A private Certificate Authority (CA) is a CA that is not included in any public trust list in browsers. When someone browses to a website using a certificate from a private CA, they will see a security warning instead of the website. ShadowTrackr will also flag this: your certificate grade will likely be a "T" (trust issues).
You might have a legitimate use case for a private CA. Common examples include a test or staging version of your website and other development environments.
In these cases, the certificate works fine if you add the private CA to your browser's trust store. But ShadowTrackr scans from the outside and doesn't have your private CA in its trust list, so it will report trust issues.
If you want ShadowTrackr to ignore trust issues for a specific CA, go to your
Settings page and add the exact name of the issuer. The match is case insensitive.
For example, if your certificate is issued by
My Company Internal CA, adding that name will tell ShadowTrackr to stop flagging trust issues for any certificate from that issuer.

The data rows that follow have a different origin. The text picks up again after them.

Lemma check_hashes_same w build_root hashes r :
  Build.reproducible (check_hashes O w build_root hashes r) = true →
  Build.reproducible r = true ∧
  Forall (λ e, file_fingerprint (bo_content O w (path_append build_root e.1)) = e.2) hashes.
Proof.
  revert r. induction hashes as [|[name original] hashes IH]; intros r; cbn [check_hashes]; [done|].
  case_bool_decide as Hc; intros H; apply IH in H as [Hr Hall]; [|done].
  split; [done|]. by constructor.
Qed.

(** What a stage of the build leaves of the result. *)
Definition same_outcome (r r' : Build.Result) : Prop :=
  Build.ok r' = Build.ok r ∧ Build.timed_out r' = Build.timed_out r ∧
  Build.status r' = Build.status r ∧ Build.artifacts r' = Build.artifacts r.

Lemma check_hashes_outcome w build_root hashes r : same_outcome r (check_hashes O w build_root hashes r).
Proof.
  revert r. induction hashes as [|[name original] hashes IH]; intros r; cbn [check_hashes]; [by split_and!|].
  case_bool_decide; [apply IH|].
  destruct (IH (Build.add_findings ["non-deterministic artifact: " +:+ name] (Build.mismatch r)))
    as (?&?&?&?). by split_and!.
Qed.

Lemma repeat_builds_spec n w build_root config options hashes r r' w' :
  repeat_builds O n w build_root config options hashes r = (r', w') →
  same_outcome r r' ∧
  (Build.reproducible r' = true →
   Build.reproducible r = true ∧ reproduced n w build_root config options hashes w').
Proof.
  revert w r. induction n as [|n IH]; intros w r; cbn [repeat_builds reproduced].
  { intros [= <- <-]. split; [by split_and!|done]. }
  destruct (bo_run_captured O w _ _ _ _) as [c w1].
  destruct (c_timed_out c) eqn:Et; cbn [orb]; [intros [= <- <-]; split; [by split_and!|done]|].
  destruct (Z.eqb_spec (c_status c) 0) as [Hs|Hs]; cbn [negb];
    [|intros [= <- <-]; split; [by split_and!|done]].
  intros H. apply IH in H as [Ho Hr]. split.
  - pose proof (check_hashes_outcome w1 build_root hashes r). unfold same_outcome in *.
    destruct_and!. split_and!; congruence.
  - intros Hrep. apply Hr in Hrep as [Hrep Hn]. apply check_hashes_same in Hrep as [Hrep Hall]. done.
Qed.

(** An artifact: a package in the artifact directory whose fingerprint was
    taken. *)
Definition artifact_of (artifact_root : string) (hashes : list (string * string)) (a : string) : Prop :=
  ∃ name, a = path_append artifact_root name ∧ contains_str name ".pkg.tar." = true ∧
          name ∈ map fst hashes.

Lemma collect_artifacts w artifact_root error entries hashes artifacts :
  let '(hashes', artifacts', _) := collect O w artifact_root error entries hashes artifacts in
  Forall (artifact_of artifact_root hashes) artifacts →
  Forall (artifact_of artifact_root hashes') artifacts'.
Proof.
  revert w error hashes artifacts.
  assert (∀ h h' l, (∀ n, n ∈ map fst h → n ∈ map fst h') →
    Forall (artifact_of artifact_root h) l → Forall (artifact_of artifact_root h') l) as Hmore.
  { intros h h' l Hh Hl. eapply Forall_impl; [exact Hl|].
    intros a (name & H1 & H2 & H3). exists name. split_and!; [done..|by apply Hh]. }
  induction entries as [|[path regular] entries IH]; intros w error hashes artifacts;
    cbn [collect]; [tauto|]. destruct error; [tauto|]. destruct regular as [regular|e]; [|by apply IH].
  destruct (regular && contains_str (filename path) ".pkg.tar.") eqn:E; [|by apply IH].
  apply andb_true_iff in E as [_ E].
  set (hashes' := map_set _ _ hashes).
  assert (∀ n, n ∈ map fst hashes → n ∈ map fst hashes') as Hh
    by (intros n Hn; apply map_set_keys; by right).
  destruct (bo_copy O w path _) as [[] w1].
  - specialize (IH w1 false hashes' (artifacts ++ [path_append artifact_root (filename path)])).
    destruct (collect O w1 _ _ _ _ _) as [[h l] w2]. intros Ha. apply IH, Forall_app.
    split; [by eapply Hmore|]. repeat constructor. exists (filename path). split_and!; [done..|].
    apply map_set_keys. by left.
  - specialize (IH w1 true hashes' artifacts). destruct (collect O w1 _ _ _ _ _) as [[h l] w2].
    intros Ha. apply IH. by eapply Hmore.
Qed.

(** ** Success *)

(** A run of makepkg in the sandbox that ends in time with status zero. *)
Definition phase (w : W) (command : list string) (config : Config) (options : Build.Options) (w' : W)
    : Prop :=
  ∃ c, bo_run_captured O w command config (Build.timeout options) (Build.output_limit options) = (c, w') ∧
       c_timed_out c = false ∧ c_status c = 0.

(** A build that ended well, from the staged PKGBUILD to its end: the sources
    are fetched, the package is built, the fingerprints of the packages are
    taken as they are copied, and the repetitions leave the same ones. *)
Definition built (w : W) (build_root : string) (config : Config) (options : Build.Options)
    (artifacts : list string) (w' : W) : Prop :=
  ∃ w1 w2 w3 hashes w4,
    phase w source_command config options w1 ∧
    phase w1 build_command config options w2 ∧
    fs_mkdirs (bo_fs O) w2 (Build.artifact_root options) = (None, w3) ∧
    collect O w3 (Build.artifact_root options) false (bo_entries O w3 build_root) [] []
      = (hashes, artifacts, w4) ∧
    artifacts ≠ [] ∧ Forall (artifact_of (Build.artifact_root options) hashes) artifacts ∧
    reproduced (Build.repetitions options - 1) w4 build_root config options hashes w'.

(** What comes before: the root is created, and the PKGBUILD staged in it. *)
Definition staged (w : W) (pkgbuild : string) (options : Build.Options) (s : Session) (w' : W) : Prop :=
  ∃ w1 w2 w3 text,
    fs_mkdirs (bo_fs O) w (Build.workspace options) = (None, w1) ∧
    create (bo_fs O) (bo_pid O) (bo_uid O) w1 (Build.rootfs options) (Build.workspace options)
      = (Ok s, w2) ∧
    fs_mkdirs (bo_fs O) w2 (path_append (path s) "build") = (None, w3) ∧
    bo_content O w3 pkgbuild = Some text ∧
    bo_stream O w3 (path_append (path_append (path s) "build") "PKGBUILD") text = (true, w').

Lemma finish_build_ok w build_root config options r r' w' :
  finish_build O w build_root config options r = (r', w') →
  Build.ok r = false → Build.ok r' = true →
  ∃ w3 hashes w4,
    fs_mkdirs (bo_fs O) w (Build.artifact_root options) = (None, w3) ∧
    collect O w3 (Build.artifact_root options) false (bo_entries O w3 build_root) [] []
      = (hashes, Build.artifacts r', w4) ∧
    Build.artifacts r' ≠ [] ∧
    Forall (artifact_of (Build.artifact_root options) hashes) (Build.artifacts r') ∧
    reproduced (Build.repetitions options - 1) w4 build_root config options hashes w'.
Proof.
  unfold finish_build. intros Hf Hok Hok'.
  destruct (fs_mkdirs _ w _) as [[m|] w1]; [injection Hf as <- <-; cbn in Hok'; congruence|].
  pose proof (collect_artifacts w1 (Build.artifact_root options) false (bo_entries O w1 build_root) [] []) as Ha.
  destruct (collect O w1 _ _ _ _ _) as [[hashes artifacts] w2] eqn:Ec.
  destruct (repeat_builds _ _ _ _ _ _ _ _) as [r1 w3] eqn:Er.
  apply repeat_builds_spec in Er as [(O1 & O2 & O3 & O4) Hrep]. cbn in O1, O2, O3, O4.
  destruct (Build.reproducible r1) eqn:Hr1.
  - destruct (bool_decide_reflect (Build.artifacts r1 = [])) as [He|He]; cbn [negb] in Hf;
      rewrite ?Hr1 in Hf; cbn in Hf; rewrite ?Hr1 in Hf; cbn in Hf;
      injection Hf as <- <-; cbn in Hok'; [done|].
    cbn. rewrite O4 in *. exists w1, hashes, w2. split_and!; [done..|by apply Ha|by apply Hrep].
  - cbn in Hf. rewrite Hr1, andb_false_r in Hf.
    destruct (bool_decide (Build.artifacts r1 = [])); injection Hf as <- <-; done.
Qed.

Lemma run_phases_ok w build_root config options sources r r' w' :
  run_phases O w build_root config options sources r = (r', w') →
  Build.ok r = false → Build.ok r' = true →
  built w build_root config options (Build.artifacts r') w'.
Proof.
  unfold run_phases. intros Hf Hok Hok'.
  destruct (bo_run_captured O w _ _ _ _) as [c1 w1] eqn:E1.
  destruct (c_timed_out c1) eqn:T1; [injection Hf as <- <-; cbn in Hok'; congruence|].
  destruct (Z.eqb_spec (c_status c1) 0); cbn [negb] in Hf; [|injection Hf as <- <-; cbn in Hok'; congruence].
  destruct (bo_run_captured O w1 _ _ _ _) as [c2 w2] eqn:E2.
  destruct (c_timed_out c2) eqn:T2; [injection Hf as <- <-; cbn in Hok'; congruence|].
  destruct (Z.eqb_spec (c_status c2) 0); cbn [negb] in Hf; [|injection Hf as <- <-; cbn in Hok'; congruence].
  apply finish_build_ok in Hf as (w3 & hashes & w4 & H1 & H2 & H3 & H4 & H5); [|done..].
  exists w1, w2, w3, hashes, w4. split_and!; try done; [by exists c1|by exists c2].
Qed.

Lemma rejected_host_none options sources :
  rejected_host options sources = None → Build.network options = true →
  Forall (λ s, host_from_source (src_value s) = "" ∨
               host_from_source (src_value s) ∈ Build.allowed_hosts options) sources.
Proof.
  unfold rejected_host. intros Hn Hnet. apply Forall_forall. intros s Hin.
  assert (In (host_from_source (src_value s)) (map (λ s, host_from_source (src_value s)) sources)) as Hs
    by (apply (in_map (λ s, host_from_source (src_value s))), list_elem_of_In, Hin).
  pose proof (List.find_none _ _ Hn _ Hs) as Hf. cbv beta in Hf. rewrite Hnet in Hf.
  destruct (bool_decide_reflect (host_from_source (src_value s) = "")) as [|_]; [by left|right].
  cbn [negb andb] in Hf. apply negb_false_iff in Hf. unfold host_allowed in Hf.
  apply existsb_exists in Hf as (h & Hh & ->%bool_decide_eq_true). by apply list_elem_of_In.
Qed.


End Facts.

(** ** A host as a user *)

Lemma find_delimiter set user c rest :
  str_elem c set = true → str_forall (λ d, negb (str_elem d set)) user = true →
  find_suffix (λ t, match t with "" => false | String d _ => str_elem d set end)
    (user +:+ String c rest) = Some (str_length user).
Proof.
  intros Hc. induction user as [|d user IH]; intros Hu.
  - change ("" +:+ String c rest) with (String c rest). cbn [find_suffix]. by rewrite Hc.
  - cbn [str_forall] in Hu. apply andb_true_iff in Hu as [Hd Hu]. apply negb_true_iff in Hd.
    rewrite app_String. cbn [find_suffix]. rewrite Hd. by rewrite IH.
Qed.

Lemma host_from_userinfo user rest :
  str_forall (λ d, negb (str_elem d "/:")) user = true →
  host_from_source ("https://" +:+ user +:+ ":" +:+ rest) = user.
Proof.
  intros Hu. unfold host_from_source.
  change (find_str ("https://" +:+ user +:+ ":" +:+ rest) "://" 0) with (Some 5%nat). cbv iota.
  change (str_drop (5 + 3) ("https://" +:+ user +:+ ":" +:+ rest)) with (user +:+ String ":"%char rest).
  unfold find_first_of. cbn [Nat.leb str_drop]. rewrite find_delimiter by done.
  apply str_take_app.
Qed.

(** The allowlist can be passed by naming an allowed host as the user of
    the URL: whatever follows the colon, the real host included, is ignored. *)
Theorem userinfo_passes_allowlist options user rest hash sources :
  str_forall (λ d, negb (str_elem d "/:")) user = true → user ∈ Build.allowed_hosts options →
  rejected_host options (mkSource ("https://" +:+ user +:+ ":" +:+ rest) hash :: sources) =
  rejected_host options sources.
Proof.
  intros Hu Hin. unfold rejected_host. cbn [map src_value List.find]. rewrite host_from_userinfo by done.
  assert (host_allowed user (Build.allowed_hosts options) = true) as ->; [|by rewrite andb_false_r].
  apply existsb_exists. exists user. split; [by apply list_elem_of_In|by apply bool_decide_eq_true].
Qed.

Definition guarded_options : Build.Options :=
  Build.mkOptions "/srv/arch" "/tmp/work" "/tmp/out" 300 true ["good.example"] "" 2 (2 ^ 20).

Lemma userinfo_passes_allowlist_witness :
  rejected_host guarded_options [mkSource "https://evil.example/f" ""] = Some "evil.example" ∧
  rejected_host guarded_options [mkSource "https://good.example:x@evil.example/f" ""] = None.
Proof.
  split; [vm_compute; reflexivity|].
  apply (userinfo_passes_allowlist guarded_options "good.example" "x@evil.example/f" "" []);
    [vm_compute; reflexivity|]. apply list_elem_of_In. by left.
Defined.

Once a custom CA is added:
- Certificates from that CA will no longer be flagged for trust issues
- The certificate grade will no longer be penalized for trust problems related to that specific CA
- All other checks (expiry, key strength, protocol support) still apply
- The change applies to all assets in your organization that use certificates from that CA
This setting pairs with ShadowTrackr's
certificate monitoring. If you're seeing "T" grades in your
reports for known internal CAs, adding them here will clean up your overview.